Start and final position: Initial and final position: We perform the exercises on a hard surface by turning to the abdomen, turning to the toes on the legs, which are raised in the width of the hips and the body to the elbows (also on the palms of the stretched arms), which are perpendicularly aligned with the shoulders. The body must be in the straight line, which means that we squeeze the butt, we push the scalp down and align the spine. We also focus our attention on the ground to make it as smooth as possible with the body line. During exercise, we breathe evenly.

CAUTION:Do not lower the butt lower than the shoulder line, do not curl the spine into the letter U.

Option (easy version): ON THE KNEES

Variation:
a) SIDE PLANK
b) MOUNTAIN CLIMBER

PLANK  PLANK

SIT-UPS ON THE MAT (in the start do 15-18 reps in 3 series)

Sit-ups are a basic workout for the abdominal muscle or m. rectus abdominis, external oblique abdominal muscles or m. obliquus externus abdominis and internal oblique abdominal muscles or m. obliquus internus abdominis.

Start position: lie down on the mat on your back, your feet are in contact with the footprint in the hip width to the shoulders, the knees are covered (look at the distance between the feet and the butt), the butt - the pelvis and the spine are in the neutral position and the neck is like the extension of the spine. Put your hands behind your head, touching only with your fingertips. As far as you can, lift your head slightly from the mat, otherwise it will stay in contact with the mat.

Final position: bring the body up 30 degrees and slowly return to the starting position.

CAUTION: check that the knees are slightly covered, the distance between the feet and the butt should not be too large to avoid additional muscle activation of the hip flexors, check that the pelvis and spine are in the neutral position and the neck is in the extension of the spine. 


Option (heaviest variation): RAISE LEGS, KNEE IN 90 DEGREES ANGLE

upogib  upogib

ROTATING SIT-UPS (in the start do 15-18 reps in 3 series)

With rotating sit-ups we activate m. rectus abdominis and the abdominal muscle, m. obliquus externus abdominis or external oblique abdominal muscle and m. obliquus internus abdominis or internal oblique abdominal muscle.

Start position: lie down on the mat on your back, your feet are in contact with the footprint in the hip width to the shoulders, the knees are covered (look at the distance between the feet and the butt), the butt - the pelvis and the spine are in the neutral position and the neck is like the extension of the spine. Put your hands behind your head, touching only with your fingertips. As far as you can, lift your head slightly from the mat, otherwise it will stay in contact with the mat.

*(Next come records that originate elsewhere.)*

(* ===== verification/Picker.v ===== *)
(** * zones/picker.go: choosing the records of an answer

    The records of a label are filtered by health, narrowed to the closest
    ones when the client's location is known, and drawn at random by weight.
    The code reuses the backing array of its own copy of the record list; it
    writes an element only after having read it, so the lists here are values. *)

From S2P Require Import Prelude GoRuntime GoStrings GoNet Float64 TypeUtil Targeting.
From S2P Require Import DnsNames DnsMsg Health Zones.
Local Open Scope Z_scope.

(** [AlwaysWeighted], and the set [alwaysWeighted] that [init] makes of it. *)
Definition AlwaysWeighted : list Z := [TypeA; TypeAAAA; TypeCNAME].
Definition alwaysWeighted : gset Z := list_to_set AlwaysWeighted.

(** ** Health *)

(** The condition of the loop of [filterHealth]. *)
Definition healthy (reg : registry) (s : option Record_) : res bool :=
  s ← deref s;
  if slen (rec_Test s) =? 0 then Ret true
  else status ← GetStatus reg (rec_Test s); Ret (status =? StatusHealthy).

Definition filterHealth (reg : registry) (servers : Records) : res (Records * Z) :=
  foldM (λ '(tmpServers, sum) s,
    h ← healthy reg s;
    if (h : bool) then s' ← deref s; Ret (tmpServers ++ [s], sum +! rec_Weight s')
    else Ret (tmpServers, sum)) ([], 0) servers.

(** ** The closest servers *)

Section closest.
Context `{GreatCircle}.

Definition server_distances (location : Location) (servers : Records) : res (list float64) :=
  mapM_res (λ s, s ← deref s; Ret (Distance location (rec_Loc s))) servers.

(** The least distance of the servers not yet chosen. *)
Definition min_distance (minDist : float64) (choose : list bool) (distances : list float64) :
    float64 :=
  foldl (λ m cd, if negb cd.1 && fle cd.2 m then cd.2 else m) minDist (zip choose distances).

Definition newly_chosen (threshold : float64) (choose : list bool) (distances : list float64) : Z :=
  len (filter (λ cd, negb cd.1 && fle cd.2 threshold = true) (zip choose distances)).

Definition choose_within (threshold : float64) (choose : list bool) (distances : list float64) :
    list bool :=
  zip_with (λ c d, c || fle d threshold) choose distances.

(** The loop [for chosen < max]. *)
Fixpoint choose_closest (fuel : nat) (location : Location) (max : Z) (distances : list float64)
    (chosen : Z) (choose : list bool) : res (list bool) :=
  match fuel with
  | O => OutOfFuel
  | S fuel =>
      if chosen <? max then
        let minDist := min_distance (MaxDistance location) choose distances in
        let minDist := fmul minDist f_105 in
        choose_closest fuel location max distances
          (chosen + newly_chosen minDist choose distances)
          (choose_within minDist choose distances)
      else Ret choose
  end.

(** The servers that were chosen, and their total weight. *)
Definition keep_chosen (choose : list bool) (servers : Records) : res (Records * Z) :=
  foldM (λ '(tmpServers, sum) cs,
    if (cs.1 : bool) then s' ← deref cs.2; Ret (tmpServers ++ [cs.2], sum +! rec_Weight s')
    else Ret (tmpServers, sum)) ([], 0) (zip choose servers).

(** The whole block; the fuel is the number of servers and one pass more,
    which [choose_closest_spec] shows to be enough. *)
Definition closest_servers (location : Location) (max : Z) (servers : Records) :
    res (Records * Z) :=
  distances ← server_distances location servers;
  choose ← choose_closest (S (length servers)) location max distances 0
             (replicate (length servers) false);
  keep_chosen choose servers.
End closest.

(** ** Weighted draws *)

(** The inner loop of a draw: the first server whose running weight reaches
    [n], and the servers without it. *)
Fixpoint pick_from (n s : Z) (servers : Records) : res (option (Record_ * Records)) :=
  match servers with
  | [] => Ret None
  | r :: servers =>
      r' ← deref r;
      let s := s +! rec_Weight r' in
      if n <=? s then Ret (Some (r', servers))
      else
        p ← pick_from n s servers;
        Ret (match p with Some (x, rest) => Some (x, r :: rest) | None => None end)
  end.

Final position: bring the body up 30 degrees, rotate it and slowly return to the starting position.

In the upward direction, you perform a concentric contraction and breathe out, and an eccentric contraction and breathe in.

CAUTION: check that the knees are slightly covered, the distance between the feet and the butt should not be too large to avoid additional muscle activation of the hip flexors, check that the pelvis and spine are in the neutral position and the neck is in the extension of the spine.

Option (težja varianta): RAISE LEGS, KNEE IN 90 DEGREES ANGLE

Variacija:
a) ROTATING SIT-UPS WITH RAISING LEGS
b) ROTATING SIT-UPS WITH A WEIGHT

upogib z rotacijo  upogib z rotacijo

To make the exercise even easier, I prepared a video clip of the exercise for you. Enjoy your workout!

Plank 30 sec from Tamara Sisic Kramer on Vimeo.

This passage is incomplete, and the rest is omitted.